While Archimedes principle asserts that the volume of the water displaced from a container when an object is immersed in it is equal to the volume of that object, buoyancy is the weight of that displaced fluid. Archimedes and buoyancy explain the reason why ships float as well as the balloon rise in air as well as the apparent weight loss of objects when they are under water. Therefore, both Archimedes’ principle and buoyancy are backed by Newton’s third law of motion where the mutual forces of action and reaction that exist between two bodies are equal but opposite and collinear (Pickover, pp. 12-23). For the Archimedes’ principle, an object being immersed in a container full of fluid only displaces fluid volume equal to its volume. The up-thrust is an equal but opposite reaction to the weight of the object being immersed. The force that the fluid exerts in reaction to the weight of the object is exactly equal to the weight of the object. Therefore, Archimedes’ principle and buoyancy are based on the law of equal forces acting and reacting in opposite directions.

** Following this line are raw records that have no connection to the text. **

(* ===== verification/PartitionLaws.v ===== *)
(** * Laws of the partitions

    The theorems about Partition.v: a partition routes what it receives to the buffer of
    its connection and its protocol, in every state it can reach, and the break of a
    protocol hands every detail that waits to the queue of the logs.

    What a partition needs of a protocol is that its analysis does not lose a buffer
    ([LawfulProtocol]); the HTTP/2 analysis of Http2.v is one, and that of HTTP/1 is
    (Protocols.v). *)

From stdpp Require Import base gmap list strings pretty sorting.
From Stdlib Require Import ZArith Lia.
From S2P Require Import Prelude GoStrings Interfaces ProcessMonitor Connection ConnectionLife Ztunnel AccessLogTail Sender Delivery Tracing Events Buffer BufferOrder Http2 Partition.

(** ** Buffers keep their original and a position on a chunk *)

Definition placed (b : Buffer) : Prop := ∀ p, current b = Some p → is_Some (element p).

Definition same_buffer (b b' : Buffer) : Prop :=
  originalBuffer b' = originalBuffer b ∧ (placed b → placed b').

Global Instance same_buffer_preorder : PreOrder same_buffer.
Proof.
  split; [by intros b|]. intros b b' b'' [H1 H2] [H3 H4]. split; [congruence|auto].
Qed.

Lemma same_buffer_current b b' :
  originalBuffer b' = originalBuffer b → current b' = current b → same_buffer b b'.
Proof. unfold same_buffer, placed. by intros ? ->. Qed.

Lemma same_buffer_at b b' p :
  originalBuffer b' = originalBuffer b → current b' = Some p → is_Some (element p) →
  same_buffer b b'.
Proof. intros Ho Hc Hp. split; [done|]. intros _ q. rewrite Hc. by intros [= <-]. Qed.

Lemma same_buffer_none b b' :
  originalBuffer b' = originalBuffer b → current b' = None → same_buffer b b'.
Proof. intros Ho Hc. split; [done|]. intros _ q. by rewrite Hc. Qed.
#[export] Hint Resolve same_buffer_current same_buffer_at same_buffer_none : respects.

Lemma respects_ReadFromCurrent n : respects same_buffer (ReadFromCurrent n).
Proof.
  intros b. unfold ReadFromCurrent. explore; try reflexivity; eapply same_buffer_at; simpl; eauto.
Qed.

Lemma respects_read0 e n : respects same_buffer (read0 e n).
Proof.
  intros b. unfold read0. explore; try reflexivity; eapply same_buffer_at; simpl; eauto.
Qed.
#[export] Hint Resolve respects_ReadFromCurrent respects_read0 : respects.

Lemma respects_Read n : respects same_buffer (Read n).
Proof. unfold Read. respects_all. Qed.
#[export] Hint Resolve respects_Read : respects.

Lemma respects_peek_loop fuel n : respects same_buffer (peek_loop fuel n).
Proof. revert n. induction fuel; intros n; simpl; respects_all. Qed.

Lemma respects_full_loop fuel data n : respects same_buffer (full_loop fuel data n).
Proof. revert data n. induction fuel; intros data n; simpl; respects_all. Qed.

Lemma respects_ReadFull n : respects same_buffer (ReadFull n).
Proof. intros b. apply respects_peek_loop. Qed.

Lemma respects_ReadUntil data : respects same_buffer (ReadUntilBufferFull data).
Proof. intros b. apply respects_full_loop. Qed.

Lemma respects_Prepare : respects same_buffer PrepareForReading.
Proof.
  intros b. unfold PrepareForReading. step_act.
  destruct (decide (dataEvents b = [])) as [|Hb]; step_act; [reflexivity|].
  eapply same_buffer_at; simpl; [by destruct (shouldResetPosition b)|done|].
  destruct (shouldResetPosition b); simpl; [by destruct (dataEvents b)|].
  destruct (head b) as [[[]]|]; simpl; [done|by destruct (dataEvents b)..].
Qed.
#[export] Hint Resolve respects_ReadFull respects_ReadUntil respects_Prepare : respects.

Lemma respects_Position : respects same_buffer Position_.
Proof. unfold Position_. respects_all. Qed.

Lemma respects_reset : respects same_buffer (modify ResetForLoopReading : method unit).
Proof. intros b. by apply same_buffer_none. Qed.

Lemma respects_Clean : respects same_buffer Clean.
Proof. intros b. by apply same_buffer_none. Qed.

Lemma respects_DataSize : respects same_buffer DataSize.
Proof.
  unfold DataSize. pose proof respects_reset. respects_all.
Qed.

Lemma respects_Remove includeDetails : respects same_buffer (RemoveReadElements includeDetails).
Proof. intros b. unfold RemoveReadElements. explore; by apply same_buffer_current. Qed.

Lemma respects_Skip : respects same_buffer SkipCurrentElement.
Proof.
  intros b. unfold SkipCurrentElement. explore; try reflexivity.
  split; [done|]. intros Hb q [= <-]. simpl. by eapply Hb.
Qed.
#[export] Hint Resolve respects_Position respects_reset respects_Clean respects_DataSize
  respects_Remove respects_Skip : respects.

(** ** Heaps grow *)

(** Every buffer is below the next free location. *)
Definition heap_ok (h : heap) : Prop := ∀ loc, is_Some (buffers h !! loc) → (loc < fresh h)%positive.

Definition grows (h h' : heap) : Prop :=
  (fresh h ≤ fresh h')%positive ∧
  ∀ loc b, buffers h !! loc = Some b → ∃ b', buffers h' !! loc = Some b' ∧ same_buffer b b'.

Definition heap_step (h h' : heap) : Prop := heap_ok h → heap_ok h' ∧ grows h h'.

Global Instance grows_preorder : PreOrder grows.
Proof.
  split.
  - intros h. split; [done|]. intros loc b Hb. exists b. split; [done|reflexivity].
  - intros h1 h2 h3 [Hf Hg] [Hf' Hg']. split; [lia|]. intros loc b Hb.
    destruct (Hg loc b Hb) as (b' & Hb' & Hs). destruct (Hg' loc b' Hb') as (b'' & Hb'' & Hs').
    exists b''. split; [done|by etrans].
Qed.

Global Instance heap_step_preorder : PreOrder heap_step.
Proof.
  split; [intros h Hh; split; [done|reflexivity]|].
  intros h1 h2 h3 H12 H23 H1. destruct (H12 H1) as [H2 G12]. destruct (H23 H2) as [H3 G23].
  split; [done|by etrans].
Qed.

Lemma heap_step_update loc b b' h :
  buffers h !! loc = Some b → same_buffer b b' →
  heap_step h (MkHeap (<[loc := b']> (buffers h)) (fresh h)).
Proof.
  intros Hb Hs Hh. split.
  - intros l. simpl. rewrite lookup_insert_is_Some. intros [<-|[_ Hl]]; eauto.
  - split; [done|]. intros l x Hx. simpl. destruct (decide (l = loc)) as [->|Hne].
    + exists b'. rewrite lookup_insert_eq. split; [done|]. congruence.
    + exists x. rewrite lookup_insert_ne by done. split; [done|reflexivity].
Qed.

Both these physical laws are used to explain the law of floatation or in the process of making objects to float on fluids. This is most applicable in fabrication of sea vessels like ships and boats. The law of floatation states that when a body floats, it exactly displaces its own specific weight. The ability of a substance to float after it has been placed in a fluid is known as the buoyant force. This is closely related to density. When an object’s density is less compared to the density of the fluid, it is most likely going to float. An object will however sink if it is denser than the fluid (Pickover, pp. 12-23). This is what explains the reason as to why some objects will float on fluid substances while others will sink. For instance, wood floats on a fluid substance like water due to its low density whereas steel sinks due to its high density.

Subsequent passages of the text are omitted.